Work instructions: Give back the line in the listing below that contains "Implicit Types (w : W)." and all remaining lines, retyped exactly, through the last line.

Extracted information:
'''

(** * Laudiolin backend: the websocket gateway ([features/gateway.ts])

    A shallow embedding of the gateway's shared state and of the methods of
    [Client], followed by the properties of the gateway that the
    specification states about them.

    Conventions of the embedding.
    - A [Client] object is identified by the id of its socket ([ws.id], a
      random UUID drawn when the connection is accepted); object references
      ([listeningWith], the elements of [users[userId]]) are these ids, and
      the objects themselves live in the [objects] store of the [World].
      An object stays in the store after it left the [clients] registry, as
      a JavaScript object stays alive while something still refers to it.
    - [Date.now()] is the argument [now] of every operation: one handler
      invocation reads one clock value.
    - Every call that leaves the process (a frame written to a socket, a
      socket closed, a presence pushed to Discord, a message handler of
      [messages/*] invoked) is appended to the [effects] of the world, in
      program order.  Calls to the logger are left out.
    - An [async] method is embedded as one uninterrupted state transformer:
      the awaited collaborators (the user directory, the presence publisher)
      answer at once.  The callbacks deferred with [setTimeout] are kept in
      the [timers] queue of the world and run as events of their own.
    - A method takes the id of [this].  On an id that has no object in the
      store, which no state of the program has, a method returns the world
      as it is (or no world, where the method can fail).
    - The modules [app/constants], [features/database], [features/discord]
      and [messages/*] are outside the source tree: the constants and the
      handlers are parameters, the user directory is a finite map, and the
      presence publisher is an effect.  [updateOnlineStatus], which only
      those handlers call, is embedded after the observations.
    - The helpers of [app/utils] that compute on lists and strings are
      embedded in the module [Utils]; a call of [Math.random] is a draw of
      a source of draws. *)

From Stdlib Require Import ZArith.
From stdpp Require Import base option list strings gmap fin_maps fin_sets.

Local Open Scope string_scope.
Local Open Scope list_scope.
Local Open Scope Z_scope.

(** ** Data of [app/types] read by the gateway *)

Module Track.
Record t := mk {
  id : string;
  title : string;
  artist : string;
  icon : string;
  url : string;
  duration : Z
}.
End Track.

Module User.
(** The fields of the persisted user record that the gateway reads. *)
Record t := mk {
  userId : string;
  username : string;
  discriminator : string;
  avatar : string;
  accessToken : string;
  presenceToken : option string;
  recentlyPlayed : option (list Track.t)
}.
(** [Instance] and [Measures] are declared outside this translation
    unit, and so are the data members of the class (NullEvaluator.h):
    the member functions are embedded for any choice of them.  A score
    is a [double]; no member function reads one.  The base and member
    subobjects are declared in NullEvaluator.h as well, so their
    initialisation and destruction are taken as given. *)
Context {Instance Measures double Members : Type}.
Context `{subobjects : !Subobjects Members Measures}.

Abbreviation W := (World Members Measures).

(** [NullEvaluator::NullEvaluator() { }]: there is no member-initialiser
    list, so the subobjects are default-initialised; then the empty
    body runs. *)
Definition constructor : M W unit :=
  _ ← initialize_subobjects; mret tt.

(** [NullEvaluator::~NullEvaluator() { }]: the empty body runs; then the
    subobjects are destroyed. *)
Definition destructor : M W unit :=
  _ ← mret tt; destroy_subobjects.

(** [void NullEvaluator::addResult(const Instance&, double[]) { return; }] *)
Definition addResult (_ : Instance) (_ : list double) : M W unit :=
  mret tt.

(** [Measures* NullEvaluator::getMeasures() { return nullptr; }] *)
Definition getMeasures : M W pointer := mret nullptr.

(** [string NullEvaluator::toString() { return " "; }] *)
Definition toString : M W string := mret " ".

(** The string literal of the [REGISTER_COMMAND_LINE_PARAMETER]
    invocation: six adjacent literals, one per source line, which the
    compiler concatenates. *)
Definition parameter_literal : string :=
  c_literal ["{"; "type"; ":"; "Evaluator"; ","]
  +:+ c_literal [EmptyString; "name"; ":"; "NullEvaluator"; ","]
  +:+ c_literal [EmptyString; "parameter"; ":{"]
  +:+ c_literal [EmptyString; "-f"; ":"; "Frequency"; EmptyString]
  +:+ c_literal ["}}"]
  +:+ c_literal [EmptyString].

(** The class token [NullEvaluator] as the macros stringify it. *)
Definition class_name : string := "NullEvaluator".

(** The two file-scope macro invocations, in source order:
    [REGISTER_CLASS(NullEvaluator)] and then
    [REGISTER_COMMAND_LINE_PARAMETER(NullEvaluator, ...)]. *)
Definition static_initialization (r : Registry (M W unit))
  : Registry (M W unit) :=
  REGISTER_COMMAND_LINE_PARAMETER class_name parameter_literal
    (REGISTER_CLASS class_name constructor r).

End Methods.
End NullEvaluator.

(** ** Callers *)

(** One call of a public member function, with its arguments. *)
Inductive Call (Instance double : Type) : Type :=
| CallAddResult (instance : Instance) (scores : list double)
| CallGetMeasures
| CallToString.
Arguments CallAddResult {Instance double} _ _.
Arguments CallGetMeasures {Instance double}.
Arguments CallToString {Instance double}.

(** What a call hands back. *)
Inductive Value : Type :=
| VVoid
| VPointer (p : pointer)
| VString (s : string).

(** A step in the life of the object: construction, a call, destruction. *)
Inductive Operation (Instance double : Type) : Type :=
| Construct
| Invoke (c : Call Instance double)
| Destroy.
Arguments Construct {Instance double}.
Arguments Invoke {Instance double} _.
Arguments Destroy {Instance double}.

(** The value part of an outcome, when there is one. *)
Definition result {W A} (o : Outcome W A) : option A :=
  match o with
  | Returns a _ => Some a
  | Throws _ | Undefined => None
  end.

Section Callers.

Context {Instance Measures double Members : Type}.
Context `{subobjects : !Subobjects Members Measures}.

Abbreviation W := (World Members Measures).

Definition invoke (c : Call Instance double) : M W Value :=
  match c with
  | CallAddResult i scores =>
      _ ← NullEvaluator.addResult i scores; mret VVoid
  | CallGetMeasures => p ← NullEvaluator.getMeasures; mret (VPointer p)
  | CallToString => s ← NullEvaluator.toString; mret (VString s)
  end.

(** The value a call is expected to hand back, read off the three
    [return] statements. *)
Definition value_of (c : Call Instance double) : Value :=
  match c with
  | CallAddResult _ _ => VVoid
  | CallGetMeasures => VPointer nullptr
  | CallToString => VString " "
  end.

Definition perform (op : Operation Instance double) : M W Value :=
  match op with
  | Construct => _ ← NullEvaluator.constructor; mret VVoid
  | Invoke c => invoke c
  | Destroy => _ ← NullEvaluator.destructor; mret VVoid
  end.

(** A caller that makes the given calls one after the other. *)
Fixpoint invoke_all (cs : list (Call Instance double)) : M W unit :=
  match cs with
  | [] => mret tt
  | c :: cs' => _ ← invoke c; invoke_all cs'
  end.

(** A caller that reports the given results one after the other. *)
Fixpoint addResults (rs : list (Instance * list double)) : M W unit :=
  match rs with
  | [] => mret tt
  | (i, scores) :: rs' =>
      _ ← NullEvaluator.addResult i scores; addResults rs'
  end.

(** The scenario of the spec: construct, three results, then ask for
    the measures and for the description. *)
Definition scenario (i1 i2 i3 : Instance) (s1 s2 s3 : list double)
  : M W (pointer * string) :=
  _ ← NullEvaluator.constructor;
  _ ← NullEvaluator.addResult i1 s1;
  _ ← NullEvaluator.addResult i2 s2;
  _ ← NullEvaluator.addResult i3 s3;
  m ← NullEvaluator.getMeasures;
  s ← NullEvaluator.toString;
  mret (m, s).

(** A caller that uses the measures without a null check:
    [*evaluator.getMeasures()]. *)
Definition read_measures_unchecked : M W Measures :=
  p ← NullEvaluator.getMeasures; deref p.

(** A caller that checks first:
    [m = evaluator.getMeasures(); if (m != nullptr) ... *m ...]. *)
Definition read_measures_checked : M W (option Measures) :=
  p ← NullEvaluator.getMeasures;
  if decide (p = nullptr) then mret None
  else (m ← deref p; mret (Some m)).

End Callers.

(** ** Longer interactions *)

(** What one caller sees of a list tagged with caller numbers: the
    entries under its own number, in order. *)
Definition view {A} (caller : nat) (l : list (nat * A)) : list A :=
  snd <$> filter (fun entry => fst entry = caller) l.

Section Sessions.

Context {Instance Measures double Members : Type}.

Abbreviation W := (World Members Measures).

(** A caller that makes the given calls one after the other and keeps
    what each of them hands back. *)
Fixpoint invoke_each (cs : list (Call Instance double)) : M W (list Value) :=
  match cs with
  | [] => mret []
  | c :: cs' => v ← invoke c; vs ← invoke_each cs'; mret (v :: vs)
  end.

(** Several callers share one evaluator.  Each request carries the
    number of its caller; the requests are served in the order they
    arrive, and each answer goes back under the caller's number. *)
Fixpoint serve (requests : list (nat * Call Instance double))
  : M W (list (nat * Value)) :=
  match requests with
  | [] => mret []
  | (caller, c) :: requests' =>
      v ← invoke c; answers ← serve requests'; mret ((caller, v) :: answers)
  end.

End Sessions.

(** ** Vocabulary of the specification *)

#[local] Set Warnings "-register-all".

(** JSON values as far as the parameter schema needs them (strings and
    objects), and their compact text.  This is what the specification
    means by the JSON object it quotes; the source only has the
    literal.  Keys and strings are printed as they are: none of the
    schema's needs an escape. *)
Module Json.

Inductive value : Type :=
| Str (s : string)
| Obj (members : list (string * value)).

Definition quoted (s : string) : string :=
  String dquote (s +:+ String dquote EmptyString).

Fixpoint to_string (v : value) : string :=
  match v with
  | Str s => quoted s
  | Obj members =>
      let fix print_members (ms : list (string * value)) : string :=
        match ms with
        | [] => EmptyString
        | (k, x) :: ms' =>
            quoted k +:+ ":" +:+ to_string x +:+
            match ms' with
            | [] => EmptyString
            | _ :: _ => "," +:+ print_members ms'
            end
        end
      in "{" +:+ print_members members +:+ "}"
  end.

(** Reading the compact text back.  [parse_string_body] reads a string
    from just after its opening quote up to the closing one. *)
Fixpoint parse_string_body (s : string) : option (string * string) :=
  match s with
  | EmptyString => None
  | String c s' =>
      if Ascii.eqb c dquote then Some (EmptyString, s')
      else '(body, rest) ← parse_string_body s'; Some (String c body, rest)
  end.

Fixpoint parse_value (fuel : nat) (s : string) {struct fuel}
  : option (value * string) :=
  match fuel, s with
  | S fuel', String c s' =>
      if Ascii.eqb c dquote then
        '(body, rest) ← parse_string_body s'; Some (Str body, rest)
      else if Ascii.eqb c "{"%char then
        match s' with
        | String "}"%char rest => Some (Obj [], rest)
        | _ => '(ms, rest) ← parse_members fuel' s'; Some (Obj ms, rest)
        end
      else None
  | _, _ => None
  end
with parse_members (fuel : nat) (s : string) {struct fuel}
  : option (list (string * value) * string) :=
  match fuel, s with
  | S fuel', String c s' =>
      if Ascii.eqb c dquote then
        '(k, after_key) ← parse_string_body s';
        match after_key with
        | String ":"%char after_colon =>
            '(x, after_value) ← parse_value fuel' after_colon;
            match after_value with
            | String ","%char more =>
                '(ms, rest) ← parse_members fuel' more; Some ((k, x) :: ms, rest)
            | String "}"%char rest => Some ([(k, x)], rest)
            | _ => None
            end
        | _ => None
        end
      else None
  | _, _ => None
  end.

(** A text is a value when all of it is read; its length is fuel
    enough, since each level of recursion reads a character. *)
Definition parse (s : string) : option value :=
  match parse_value (String.length s) s with
  | Some (v, EmptyString) => Some v
  | _ => None
  end.

(** The member of an object under a key (the first one, if repeated). *)
Definition member (k : string) (v : value) : option value :=
  match v with
  | Str _ => None
  | Obj members => snd <$> List.find (fun kv => bool_decide (fst kv = k)) members
  end.

End Json.

(** The schema the specification quotes for the class. *)
Definition NullEvaluator_schema : Json.value :=
  Json.Obj [("type", Json.Str "Evaluator");
            ("name", Json.Str "NullEvaluator");
            ("parameter", Json.Obj [("-f", Json.Str "Frequency")])].

(** Modelled from the spec: NullEvaluator.h, which declares the class and
    with it the data members, is not among the sources.  The spec gives
    the object no internal state and exactly one implicit state, which it
    calls inert. *)
Inductive NullEvaluator_members : Type :=
| inert.

(** Modelled from the spec: the subobjects that NullEvaluator.h declares
    for the class.  The spec gives the object no internal state and no
    lifecycle beyond the ordinary construction and destruction of a
    stateless object: there is no subobject to initialise or to destroy,
    so both steps return at once. *)
#[global] Instance NullEvaluator_subobjects {Measures : Type}
  : Subobjects NullEvaluator_members Measures :=
  {| initialize_subobjects := mret tt; destroy_subobjects := mret tt |}.

(** A sample state: an evaluator with no members, measures as text, and
    a free store that already holds one [Measures] object. *)
Definition sample_world : World NullEvaluator_members string :=
  mkWorld inert {[ 5%positive := "accuracy" ]}.

(** A class with one counter member whose initialisation sets it to
    zero, and a class with a member whose initialisation throws. *)
Definition counting_subobjects : Subobjects nat string :=
  {| initialize_subobjects := fun w => Returns tt (mkWorld 0 (free_store w));
     destroy_subobjects := mret tt |}.

Definition throwing_subobjects : Subobjects nat string :=
  {| initialize_subobjects := fun _ => Throws "member";
     destroy_subobjects := mret tt |}.

(** Two sample sessions with the same calls in two orders; instances
    are attribute vectors and scores are integers standing for the
    doubles. *)
Definition sample_session : list (Call (list nat) Z) :=
  [CallToString; CallAddResult [1; 0] [3; 7]%Z; CallGetMeasures].

Definition sample_session_reordered : list (Call (list nat) Z) :=
  [CallGetMeasures; CallToString; CallAddResult [1; 0] [3; 7]%Z].

(** ** Properties *)

Section Properties.

Context {Instance Measures double Members : Type}.
Context `{subobjects : !Subobjects Members Measures}.

Abbreviation W := (World Members Measures).

Implicit Types (w : W).
Implicit Types (i : Instance) (scores : list double).
Implicit Types (c : Call Instance double) (op : Operation Instance double).

(** *** Running computations *)

Lemma bind_Returns {A B} (m : M W A) (k : A -> M W B) w a w' :
  m w = Returns a w' -> (m ≫= k) w = k a w'.
Proof. intros Hm. unfold mbind, M_bind. now rewrite Hm. Qed.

'''

Solved exercise:
Implicit Types (w : W).
Implicit Types (i : Instance) (scores : list double).
Implicit Types (c : Call Instance double) (op : Operation Instance double).

(** *** Running computations *)

Lemma bind_Returns {A B} (m : M W A) (k : A -> M W B) w a w' :
  m w = Returns a w' -> (m ≫= k) w = k a w'.
Proof. intros Hm. unfold mbind, M_bind. now rewrite Hm. Qed.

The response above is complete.